Tag Archives: bsod

BSOD on Windows 7 – Faulty Memory or Motherboard ?

If you experience a Windows Blue Screen of Death (BSOD) with the error

DRIVER_IRQL_NOT_LESS_THAN_OR_EQUAL_TO

or

MEMORY_MANAGEMENT

There are a few reasons this could be caused Either:

  • You may have a conflicting driver
  • There is a faulty memory chip
  • There is a faulty motherboard
  • Some other reason

While there’s a bewildering number of articles on what it could be (and some of them are as helpful as a chocolate teapot), this one hopefully cuts to the chase:

Resolve your drivers

Download SlimDrivers – https://www.slimwareutilities.com/slimdrivers.php . It will tell you which drivers are out of date and offer to download them for you. Regardless of if you have a BSOD issue, this isn’t a bad thing to do.

Do a memory test – The download-less, almost-helpful version

  • Click on the “Start” button and open the “Control Panel”

  • Type in “memory” in the Control Panel’s search bar located at the upper right hand corner.

  • Look for “Administrative Tools.” Click on “Diagnose your computer’s memory problems.”

  • Choose “Restart now and check for problems” to run the scan immediately
  • Wait for the computer to restart and then follow the instructions. When the scan finishes, the diagnostic tool will let you know if RAM is the cause of the blue screen error.

Well it kind of will – I got “There is a hardware problem. Contact your PC Vendor” – so I have a problem with my hardware but I don’t know much else. Not helpful

Do a memory test – the yes-this-works-but-requires-more-effort version

Download Ultimate Boot CD (https://www.ultimatebootcd.com/) – you could just download memtest+ but given Ultimate Boot CD gives you a myriad of tools that might come in useful one day, download and burn this CD and keep it for a rainy day.

Once you have burned the CD (read how to burn an ISO image to CD/DVD):

  • Power down your PC and remove the power cable
  • Open the case of the PC

STOP HERE – THIS IS IMPORTANT

You have now entered a world where static electricity is your enemy. You should remove any chance of static build-up (typically wearing socks on a nylon carpet on a really dry, humid-less day will not be a good idea). When you are working on your PC you should earth yourself. Some people just touch the case of their PC, other are more robust about it.

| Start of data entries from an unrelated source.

Lemma two_migrations_of_one_version_witness :
  exists e w' t', run tick demo_db [("001_a", sql_of "A"); ("001_b", sql_of "B")] (blank_db, 0%nat)
    = (Done (Err (ERdbms e)), (w', t')) /\
    w'.2 = ["A"; "B"] /\ w'.1 = [1] /\
    run tick demo_db [("001_a", sql_of "A"); ("001_b", sql_of "B")] (w', t') = (Done (Ok tt), (w', t')).
Proof.
  apply (two_migrations_of_one_version tick demo_db fst snd refuses demo_runs [("001_a", sql_of "A"); ("001_b", sql_of "B")]
           {| mg_version := 1; mg_name := "001_a"; mg_sql := "A"; reverse_sql := None |}
           {| mg_version := 1; mg_name := "001_b"; mg_sql := "B"; reverse_sql := None |} blank_db 0%nat);
    first [reflexivity|discriminate].
Defined.

End MigrateOrmDemo.
Fixpoint parse_value (k : nat) (variables : Value) (b : list Z) : result (Value * list Z) perror :=
  match k with
  | O => too_deep
  | S k =>
      let b := skip_ws b in
      match b with
      | [] => msg "expected value"
      | x :: b1 =>
          if is_quote x then
            match b1 with
            | y :: z :: _ =>
                if (y =? x) && (z =? x) then msg "block string value not supported"
                else let? rest := skip_string b in
                     let? v := parse_string_literal (slice b rest) in Ok (v, rest)
            | _ => let? rest := skip_string b in
                   let? v := parse_string_literal (slice b rest) in Ok (v, rest)
            end
          else if x =? 91 then
            let? rest := skip_balanced 91 93 b in
            let? items := parts_of (slice b rest) in
            let? vs := parse_items (parse_value k variables) items in
            Ok (VArray vs, rest)
          else if x =? 123 then
            let? rest := skip_balanced 123 125 b in
            let? items := parts_of (slice b rest) in
            let? ms := parse_members (parse_value k variables) [] items in
            Ok (VObject ms, rest)
          else if x =? 36 then
            let rest := skip_ident b1 in
            let? v := lookup_variable variables (of_bytes (slice b1 rest)) in Ok (v, rest)
          else
            let rest := skip_token b in
            let? v := parse_literal (slice b rest) in Ok (v, rest)
      end
  end.

(** *** Arguments *)

Fixpoint args_loop (fuel : nat) (value : value_parser) (args : list (string * Value)) (b : list Z)
    : result (list (string * Value)) perror :=
  match fuel with
  | O => Err NoFuel
  | S fuel =>
      let b := skip_ws b in
      match b with
      | [] => msg "expected ')' in arguments"
      | x :: _ =>
          if x =? 41 then Ok args
          else
            let rest := skip_ident b in
            if Nat.eqb (length rest) (length b) then msg "expected argument name"
            else
              let name := of_bytes (slice b rest) in
              match skip_ws rest with
              | y :: rest =>
                  if y =? 58 then
                    let? (v, rest) := value (skip_ws rest) in
                    match lookup_key name args with
                    | Some _ => duplicate name
                    | None =>
                        let rest := skip_ws rest in
                        args_loop fuel value (args ++ [(name, v)])
                          (match rest with z :: rest' => if z =? 44 then rest' else rest | [] => rest end)
                    end
                  else msg ("expected ':' after argument '" +:+ name +:+ "'")
              | [] => msg ("expected ':' after argument '" +:+ name +:+ "'")
              end
      end
  end.

Definition parse_args (value : value_parser) (raw : list Z) : result (list (string * Value)) perror :=
  match skip_ws raw with
  | x :: b => if x =? 40 then args_loop (S (length raw)) value [] b else msg "expected '(' in arguments"
  | [] => msg "expected '(' in arguments"
  end.

(** *** Fields *)

Inductive FieldNode := Node (args : list (string * Value)) (selection : option (list (string * FieldNode))).

Abbreviation SelectionSet := (list (string * FieldNode)).

Record ParsedField := {
  operation : Operation;
  f_name : string;
  f_args : list (string * Value);
  f_selection : option SelectionSet;
}.

(** [HashMap::insert]. *)
Fixpoint insert_key {A} (name : string) (v : A) (l : list (string * A)) : list (string * A) :=
  match l with
  | [] => [(name, v)]
  | (k, w) :: l => if String.eqb k name then (k, v) :: l else (k, w) :: insert_key name v l
  end.

Fixpoint skip_directives (fuel : nat) (b : list Z) : result (list Z) perror :=
  match fuel with
  | O => Err NoFuel
  | S fuel =>
      match b with
      | x :: _ => if x =? 64 then let? b := skip_directive b in skip_directives fuel (skip_ws b) else Ok b
      | [] => Ok b
      end
  end.

(** The parser of a selection set from its brace on. *)
Definition set_parser : Type := list Z -> result (SelectionSet * list Z) perror.

(** One field with its node; [value] and [set] parse one level's values and the selection
    below. *)
Definition parse_field (value : value_parser) (set : set_parser) (b : list Z)
    : result (string * list (string * Value) * option SelectionSet * list Z) perror :=
  let b := skip_ws b in
  let rest := skip_ident b in
  if Nat.eqb (length rest) (length b) then msg "expected field name"
  else
    let name := of_bytes (slice b rest) in
    let b := skip_ws rest in
    if match b with x :: _ => x =? 58 | [] => false end then msg "aliases not supported"
    else
      let? (args, b) :=
        (if match b with x :: _ => x =? 40 | [] => false end
         then let? rest := skip_parens b in
              let? args := parse_args value (slice b rest) in
              Ok (args, skip_ws rest)
         else Ok ([], b)) in
      let? b := skip_directives (S (length b)) b in
      if match b with x :: _ => x =? 123 | [] => false end
      then let? (s, b) := set b in Ok (name, args, Some s, b)
      else Ok (name, args, None, b).

Definition no_spread {A} : result A perror := msg "fragment spreads are not supported".

(** The fields of a selection up to its closing brace. *)
Fixpoint fields_loop (fuel : nat) (value : value_parser) (set : set_parser) (acc : SelectionSet) (b : list Z)
    : result (SelectionSet * list Z) perror :=
  match fuel with
  | O => Err NoFuel
  | S fuel =>
      match b with
      | [] => msg "expected '}'"
      | x :: b' =>
          if x =? 125 then Ok (acc, b')
          else if x =? 46 then no_spread
          else
            let? (name, args, sel, b) := parse_field value set b in
            fields_loop fuel value set (insert_key name (Node args sel) acc) (skip_ws b)
      end
  end.

(** [depth] levels in: the fields of the set and their values have [k] levels left,
    their selections one less. *)
Fixpoint parse_selection_set (k : nat) (variables : Value) (b : list Z) : result (SelectionSet * list Z) perror :=
  match k with
  | O => too_deep
  | S k' =>
      let b := skip_ws (drop 1 b) in
      match b with
      | [] => msg "empty selection set"
      | x :: _ =>
          if x =? 125 then msg "empty selection set"
          else fields_loop (S (length b)) (parse_value k variables) (parse_selection_set k' variables) [] b
      end
  end.

(** *** A query *)

Fixpoint starts_with (kw b : list Z) : option (list Z) :=
  match kw, b with
  | [], _ => Some b
  | x :: kw, y :: b => if x =? y then starts_with kw b else None
  | _, [] => None
  end.

(** The keyword, if it ends there. *)
Definition keyword (kw : string) (b : list Z) : option (list Z) :=
  match starts_with (bytes_of kw) b with
  | Some rest => match rest with
                 | [] => Some rest
                 | x :: _ => if is_space x || (x =? 40) || (x =? 123) then Some rest else None
                 end
  | None => None
  end.

Definition parse_operation (b : list Z) : Operation * list Z :=
  match keyword "query" b with
  | Some r => (OpQuery, r)
  | None => match keyword "mutation" b with
            | Some r => (OpMutation, r)
            | None => match keyword "subscription" b with
                      | Some r => (OpSubscription, r)
                      | None => (OpQuery, b)
                      end
            end
  end.

(** Variable definitions and directives. *)
Fixpoint skip_header (fuel : nat) (b : list Z) : result (list Z) perror :=
  match fuel with
  | O => Err NoFuel
  | S fuel =>
      match b with
      | x :: _ =>
          if x =? 40 then let? b := skip_parens b in skip_header fuel (skip_ws b)
          else if x =? 64 then let? b := skip_directive b in skip_header fuel (skip_ws b)
          else Ok b
      | [] => Ok b
      end
  end.

Definition levels : nat := S MAX_DEPTH.

Definition parse_query (query : string) (variables : Value) : result ParsedField perror :=
  let b := skip_ws (bytes_of query) in
  let '(op, b) := parse_operation b in
  let b := skip_ws b in
  let b := match b with x :: _ => if is_ident_byte x then skip_ws (skip_ident b) else b | [] => b end in
  let? b := skip_header (S (length b)) b in
  match b with
  | x :: b =>
      if x =? 123 then
        let b := skip_ws b in
        match b with
        | [] => msg "empty selection set"
        | x :: _ =>
            if x =? 125 then msg "empty selection set"
            else if x =? 46 then no_spread
            else
              let? (name, args, sel, b) :=
                parse_field (parse_value levels variables) (parse_selection_set MAX_DEPTH variables) b in
              match skip_ws b with
              | [] => msg "expected '}'"
              | y :: _ =>
                  if y =? 125
                  then Ok {| operation := op; f_name := name; f_args := args; f_selection := sel |}
                  else if y =? 46 then no_spread
                  else msg "multiple top-level fields not supported"
              end
        end
      else msg "expected '{' before selection"
  | [] => msg "expected '{' before selection"
  end.

End Values.
End Parser.

Module Exec.
Import Parser.

(** *** Budget ([validation.rs]) *)

Record QueryLimits := { max_complexity : Z }.
Definition DEFAULT_MAX_COMPLEXITY : Z := 10000.
Definition default_limits : QueryLimits := {| max_complexity := DEFAULT_MAX_COMPLEXITY |}.

Section Exec.
Context `{GJ : GraphJson}.

Definition node_selection (n : FieldNode) : option (list (string * FieldNode)) :=
  match n with Node _ sel => sel end.

(** The nodes below a node; a selection has one per field and those below each. *)
Fixpoint nodes_below (n : FieldNode) : Z :=
  match n with
  | Node _ None => 0
  | Node _ (Some set) => foldr (fun f acc => 1 + nodes_below f.2 + acc) 0 set
  end.

Definition complexity (sel : option (list (string * FieldNode))) : Z :=
  match sel with
  | None => 0
  | Some set => foldr (fun f acc => 1 + nodes_below f.2 + acc) 0 set
  end.

Definition validate (field : ParsedField) (limits : QueryLimits) : result unit string :=
  let n := complexity (f_selection field) + 1 in
  if max_complexity limits <? n
  then Err ("query complexity " +:+ dec_text n +:+ " exceeds limit " +:+ dec_text (max_complexity limits))
  else Ok ().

  1. Once you have earthed yourself
  2. Remove all but one of the memory by pushing on the clips that hold the memory in (on both sides) and pulling the memory chip(s) out. Some configurations mean you have to have the memory in pairs, so if this is you, leave two memory chips in. You’ll know this is you if on step 4 you hear a constant beeping and your PC doesn’t start up
  3. Place the pulled memory somewhere safe and static free
  4. Restart your PC
  5. Press F8 or F12 to get to the Boot Options
  6. Boot from your Ultimate Boot CD – if this doesn’t appear as an option you should adjust your bios to enable the CD as a bootable device (read how to do it here)
  7. From the menu that appears, pick “Memory” > “memtest +” (it will have a version number after it
  8. Let memtest do its magic
  9. If you start to see red lines of text appear then you likely have failed memory
  10. Confirm this by swapping out memory chips to test either those that were set aside, or to see if one of the already tested chips is the faulty one (e.g. if you are testing two chips at a time, swap out one chip and re-run the test).

If all your memory chips pass, move onto the “Something else” section

Something Else is Wrong

In the case of my own BSOD woes, i found out after the memory test that dust had entered the memory slots and was causing an issue. A quick blast of the air duster resolved it.

If you have made sure all your memory and cards (E.g. graphics cards) are properly seated in their respective slots, other issues can be harder to identify – for example if there’s a thermal fracture; this is where the circuit is broken (sometimes old solder can crack and will only make connection when warmed up – so a cold booting PC would fail but a warm PC might work).